16SPIP can determine the file format of raw NGS data. Picard [14] and the seq_crumbs [15] software package were integrated into the pipeline to convert NGS data from SAM, BAM, or SFF formats to the FASTQ format. Furthermore, quality scores from different sequencing platforms can be obtained during the pre-processing step. 16SPIP also accepts the FASTA format for raw NGS data. Read control procedures were based on the read length and ambiguous base (N) content. Quality control procedures included the removal of adapter sequences and trimming of low-quality bases. In order to obtain high-quality reads, the TrimmingReads.pl tool in the NGS QC Toolkit [16] software package was used to trim low-quality bases with PHRED scores of less than 20 (Q20) at the 3′ end of the read and to remove reads with lengths of less than 50 bp.

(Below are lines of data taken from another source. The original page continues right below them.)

(** The style expressions and the feature data, as for the feature
    groups; the map object adapter of an object with its methods
    [ensureUpdated(mapView)] and [isVisible()] and the test
    [pickability === Pickability.all]; rotations. *)
Variable Expr : Type.
Variable MapEnv : Type.
Variable Properties : Type.
Variable FeatureState : Type.
Variable FeatureId : Type.
Variable evaluate : Expr -> MapEnv -> JsValue.
Variable getFeatureId : Properties -> FeatureId.
Variable featureEnv : option FeatureState -> Properties -> MapEnv -> MapEnv.
Variable Adapter : Type.
Variable MapView : Type.
Variable ensureUpdated : MapView -> Adapter -> Adapter.
Variable isVisible : Adapter -> bool.
Variable pickabilityIsAll : Adapter -> bool.
Variable Rotation : Type.

(** [object.material]: one material or an array of materials. *)
Inductive MaterialRef : Type :=
| one_material (m : MaterialId)
| material_array (ms : list MaterialId).

(** A [TileObject] as [render] reads and writes it. *)
Record SceneObject : Type := mkSceneObject {
  obj_data : TileObject Expr Properties;
  obj_visible : bool;
  obj_renderOrder : option RenderOrder;
  obj_isSolidLineMesh : bool;
  obj_material : MaterialRef;
  obj_displacement : option Vector3;
  obj_position : Vector3;
  obj_rotation : Rotation;
  obj_frustumCulled : bool;
  obj_adapter : option Adapter
}.

(** A [Tile] as [render] reads it: [willRender(storageLevel)], [objects],
    [center], [computeWorldOffsetX()], [localTangentSpace],
    [boundingBox.getRotationMatrix()], [mapView] and
    [dataSource.getFeatureState]. *)
Record Tile : Type := mkTile {
  tile_willRender : number -> bool;
  tile_objects : list SceneObject;
  tile_center : Vector3;
  tile_worldOffsetX : number;
  tile_localTangentSpace : bool;
  tile_rotationMatrix : Rotation;
  tile_mapView : MapView;
  tile_getFeatureState : FeatureId -> option FeatureState
}.

(** The stencil values of the renderer, for the render orders of this
    section. *)
Definition StencilValues : Type := @StencilState RenderOrder _ _.

(** The renderer and what it draws into: the stencil values, the
    [stencilRef] of the materials, the children of the root node, and the
    number of calls of [tile.didRender()]. *)
Record RenderState : Type := mkRenderState {
  rs_stencil : StencilValues;
  rs_stencilRef : gmap MaterialId Z;
  rs_children : list SceneObject;
  rs_didRender : nat
}.

Definition set_data (data : TileObject Expr Properties) (o : SceneObject) : SceneObject :=
  {| obj_data := data; obj_visible := obj_visible o; obj_renderOrder := obj_renderOrder o;
     obj_isSolidLineMesh := obj_isSolidLineMesh o; obj_material := obj_material o;
     obj_displacement := obj_displacement o; obj_position := obj_position o;
     obj_rotation := obj_rotation o; obj_frustumCulled := obj_frustumCulled o;
     obj_adapter := obj_adapter o |}.

Definition set_adapter (a : Adapter) (o : SceneObject) : SceneObject :=
  {| obj_data := obj_data o; obj_visible := obj_visible o; obj_renderOrder := obj_renderOrder o;
     obj_isSolidLineMesh := obj_isSolidLineMesh o; obj_material := obj_material o;
     obj_displacement := obj_displacement o; obj_position := obj_position o;
     obj_rotation := obj_rotation o; obj_frustumCulled := obj_frustumCulled o;
     obj_adapter := Some a |}.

16SPIP can process NGS data obtained from both single-read and paired-end sequencing. For paired-end sequencing data, R1 and R2 reads from raw NGS sequence were processed according to the above-mentioned methods. Two high-quality sequence files with overlapping paired-end reads were then merged using PEAR [17]. For NGS data generated from single-read sequencing, the merging step was skipped; data were directly subjected to downstream analysis. Users can also skip the quality control steps using self-defined parameters.

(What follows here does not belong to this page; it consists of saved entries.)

Lemma addEndpoints_In : forall node service acts A a eps ep,
  actions_get a (addEndpoints node service acts A) = Some eps -> In ep eps ->
  (exists kv, In kv acts /\ action_name (snd kv) = a /\ ep_node ep = node) \/
  (exists eps0, actions_get a A = Some eps0 /\ In ep eps0).
Proof.
  unfold addEndpoints. induction acts as [|kv acts IH]; simpl; intros A a eps ep Hg Hep.
  - right. eauto.
  - destruct (IH _ _ _ _ Hg Hep) as [(kv' & Hin & H)|(eps0 & H0 & Hep0)].
    + left. exists kv'. auto.
    + rewrite actions_get_add in H0.
      destruct (String.eqb_spec a (action_name (snd kv))) as [->|Hne].
      * injection H0 as <-.
        apply In_EndpointList_add in Hep0 as [[Hep0 Hn]|(Hn & _ & _)].
        -- right. destruct (actions_get (action_name (snd kv)) A) as [e|];
             [eauto | destruct Hep0].
        -- left. exists kv. auto.
      * right. eauto.
Qed.

Lemma removeByNodeID_idem : forall nodeID eps,
  removeByNodeID nodeID (removeByNodeID nodeID eps) = removeByNodeID nodeID eps.
Proof.
  intros nodeID eps. unfold removeByNodeID.
  induction eps as [|ep eps IH]; simpl; [reflexivity|].
  destruct (negb (String.eqb (ep_node ep) nodeID)) eqn:E; simpl.
  - rewrite E. now f_equal.
  - exact IH.
Qed.

Lemma removeEndpoints_get : forall node names A a,
  actions_get a (removeEndpoints node names A) =
  if existsb (String.eqb a) names
  then option_map (removeByNodeID node) (actions_get a A)
  else actions_get a A.
Proof.
  unfold removeEndpoints. induction names as [|k names IH]; simpl; intros A a.
  - reflexivity.
  - rewrite IH, actions_get_remove.
    destruct (String.eqb_spec a k) as [->|Hne]; simpl.
    + destruct (existsb (String.eqb k) names); [|reflexivity].
      destruct (actions_get k A); simpl; [|reflexivity].
      now rewrite removeByNodeID_idem.
    + reflexivity.
Qed.

Lemma grows_compose : forall g1 g2, grows g1 -> grows g2 ->
  grows (fun s => g2 (g1 s)).
Proof.
  intros g1 g2 H1 H2 s.
  destruct (H1 s) as (E1 & E2 & E3 & E4 & I1).
  destruct (H2 (g1 s)) as (F1 & F2 & F3 & F4 & I2).
  repeat split; try congruence.
  intros k Hk. apply I2, I1, Hk.
Qed.

Lemma grows_addActionsTo : forall acts, grows (addActionsTo acts).
Proof.
  unfold addActionsTo. induction acts as [|kv acts IH]; simpl.
  - intros s. repeat split; auto. apply incl_refl.
  - apply (grows_compose (grows_addAction (snd kv)) IH).
Qed.

Lemma grows_applySchema : forall svc, grows (applySchema svc).
Proof.
  intros svc. unfold applySchema.
  apply (grows_compose (grows_update svc) (grows_addActionsTo _)).
Qed.

Lemma on_service_compose : forall k f1 f2 ss,
  (forall s, sid (f1 s) = sid s) ->
  on_service k f2 (on_service k f1 ss) = on_service k (fun s => f2 (f1 s)) ss.
Proof.
  intros k f1 f2 ss H1. unfold on_service. rewrite map_map.
  apply map_ext. intros s.
  destruct (Nat.eqb (sid s) k) eqn:E; [|now rewrite E].
  now rewrite H1, E.
Qed.

Lemma on_service_id : forall k ss, on_service k (fun s => s) ss = ss.
Proof.
  intros k ss. unfold on_service. rewrite <- (map_id ss) at 2.
  apply map_ext. intros s. now destruct (Nat.eqb (sid s) k).
Qed.

Lemma addActions_eq : forall k acts ss,
  addActions k acts ss = on_service k (addActionsTo acts) ss.
Proof.
  unfold addActions, addActionsTo.
  induction acts as [|kv acts IH]; simpl; intros ss.
  - now rewrite on_service_id.
  - rewrite IH, on_service_compose; [reflexivity|].
    intros s. reflexivity.
Qed.

Lemma on_service_fresh : forall k f ss,
  (forall s, In s ss -> sid s <> k) -> on_service k f ss = ss.
Proof.
  intros k f ss H. unfold on_service. rewrite <- (map_id ss) at 2.
  apply map_ext_in. intros s Hs.
  destruct (Nat.eqb_spec (sid s) k) as [E|E]; [|reflexivity].
  exfalso. exact (H s Hs E).
Qed.

Lemma services_registerService : forall node r svc,
  registry_wf r ->
  services (registerService node r svc) =
  match services_get (svc_name svc) (svc_version svc) node (services r) with
  | Some s => on_service (sid s) (applySchema svc) (services r)
  | None => services r ++ [applySchema svc (newService node svc (next_sid r))]
  end.
Proof.
  intros node r svc Hwf. rewrite registerService_eq.
  destruct (services_get _ _ _ _) as [s|]; simpl.
  - rewrite addActions_eq, on_service_compose; [reflexivity|].
    intros x. reflexivity.
  - rewrite addActions_eq. unfold on_service. rewrite map_app. simpl.
    rewrite Nat.eqb_refl. f_equal.
    apply on_service_fresh.
    intros s Hs E. apply (wf_fresh Hwf) in Hs. lia.
Qed.

Lemma oldActions_In : forall svc prev a,
  In a (obj_keys prev) -> js_falsy_at a (svc_actions svc) = true ->
  existsb (String.eqb a) (oldActions svc prev) = true.
Proof.
  intros svc prev a Hin Hnone. apply existsb_exists. exists a.
  split; [|apply String.eqb_refl].
  unfold oldActions. apply in_map_iff in Hin as (kv & E & Hkv).
  apply in_map_iff. exists kv. split; [assumption|].
  apply filter_In. split; [assumption|]. now rewrite E, Hnone.
Qed.

Lemma registerService_In : forall node r svc a eps ep,
  actions_get a (actions (registerService node r svc)) = Some eps ->
  In ep eps ->
  (exists kv, In kv (svc_actions svc) /\ action_name (snd kv) = a /\
              ep_node ep = node) \/
  (exists eps0, actions_get a (actions r) = Some eps0 /\ In ep eps0).
Proof.
  intros node r svc a eps ep Hg Hep. rewrite registerService_eq in Hg.
  destruct (services_get _ _ _ _) as [s|]; simpl in Hg.
  - rewrite removeEndpoints_get in Hg.
    destruct (existsb (String.eqb a) (oldActions svc (service_actions s))).
    + destruct (actions_get a (addEndpoints _ _ _ _)) as [e|] eqn:G;
        [|discriminate].
      injection Hg as <-. apply filter_In in Hep as [Hep _].
      destruct (addEndpoints_In _ _ _ _ _ _ G Hep) as [(kv & H1 & H2 & H3)|H];
        [left; eauto | right; exact H].
    + destruct (addEndpoints_In _ _ _ _ _ _ Hg Hep) as [(kv & H1 & H2 & H3)|H];
        [left; eauto | right; exact H].
  - destruct (addEndpoints_In _ _ _ _ _ _ Hg Hep) as [(kv & H1 & H2 & H3)|H];
      [left; eauto | right; exact H].
Qed.

Lemma registerService_removes : forall node r svc s a eps ep,
  services_get (svc_name svc) (svc_version svc) node (services r) = Some s ->
  In a (obj_keys (service_actions s)) ->
  js_falsy_at a (svc_actions svc) = true ->
  actions_get a (actions (registerService node r svc)) = Some eps ->
  In ep eps -> ep_node ep <> node.
Proof.
  intros node r svc s a eps ep G Hk Hnone Hg Hep.
  rewrite registerService_eq, G in Hg. simpl in Hg.
  rewrite removeEndpoints_get, oldActions_In in Hg by assumption.
  destruct (actions_get a (addEndpoints _ _ _ _)) as [e|]; [|discriminate].
  injection Hg as <-. apply filter_In in Hep as [_ Hep].
  apply negb_true_iff in Hep. now apply String.eqb_neq in Hep.
Qed.

Lemma removeServices_get : forall gone A a eps ep,
  actions_get a (removeServices gone A) = Some eps -> In ep eps ->
  exists eps0, actions_get a A = Some eps0 /\ In ep eps0 /\
               forall s, In s gone -> ep_service ep <> sid s.
Proof.
  unfold removeServices.
  induction gone as [|s gone IH]; simpl; intros A a eps ep Hg Hep.
  - exists eps. auto.
  - destruct (IH _ _ _ _ Hg Hep) as (eps1 & H1 & Hep1 & Hgone).
    rewrite actions_get_removeByService in H1.
    destruct (actions_get a A) as [eps0|]; [|discriminate].
    injection H1 as <-. apply filter_In in Hep1 as [Hep0 Hs].
    apply negb_true_iff, Nat.eqb_neq in Hs.
    exists eps0. repeat split; auto.
    intros s' [<-|Hin]; [assumption | now apply Hgone].
Qed.

(** ** Reconcile removal *)

(** C1.  Reconcile removal fails when the walk over the service array skips
    an item: node-1 has the services posts and users; it announces
    [L1 = [search]], then [L2 = L1 \ {search} = []].  The first call removes
    posts and steps over users, the second removes users and steps over
    search: the service search is still in the catalog for node-1, and the
    action posts.get, which only search provided, still has its endpoint on
    node-1. *)
Theorem registerServices_reconcile_removal_skips :
  let L1 := [search_schema] in
  let L2 := without search_schema L1 in
  let r1 := registerServices "node-1" L1 two_services_registry in
  let r2 := registerServices "node-1" L2 r1 in
  L2 = [] /\
  map service_name (services two_services_registry) = ["posts"; "users"] /\
  map service_name (services r1) = ["users"; "search"] /\
  map service_name (services r2) = ["search"] /\
  (exists t, services_get (svc_name search_schema) (svc_version search_schema)
                          "node-1" (services r2) = Some t) /\
  (exists ep, getActionEndpointByNodeId "posts.get" "node-1" r2 = Some ep /\
              ep_node ep = "node-1").
Proof.
  cbv zeta. repeat split; try (vm_compute; reflexivity).
  - eexists. vm_compute. reflexivity.
  - eexists. split; vm_compute; reflexivity.
Qed.

(** ** Actions that an updated descriptor omits *)

Lemma no_endpoint_iff : forall a node r,
  no_endpoint a node r <-> getActionEndpointByNodeId a node r = None.
Proof.
  intros a node r. unfold no_endpoint, getActionEndpointByNodeId. split.
  - intros H. destruct (actions_get a (actions r)) as [eps|]; [|reflexivity].
    unfold getEndpointByNodeID.
    destruct (find _ eps) as [ep|] eqn:F; [|reflexivity].
    apply find_some in F as [Hep Hn]. apply String.eqb_eq in Hn.
    exfalso. exact (H eps ep eq_refl Hep Hn).
  - intros H eps ep Hg Hep Hn. rewrite Hg in H.
    apply (find_none _ _ H) in Hep. rewrite Hn, String.eqb_refl in Hep.
    discriminate.
Qed.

16SPIP fast mode for pathogen identification

16SPIP provides both fast and sensitive modes for analysis. In fast mode, the BWA-MEM algorithm [18] was used to align the sequence reads against the 16S pathogen reference database. Reads that were >99% identical to sequences in the reference database were then mapped to species based on the bacterial taxonomy information associated with the reference sequence and output as the final result.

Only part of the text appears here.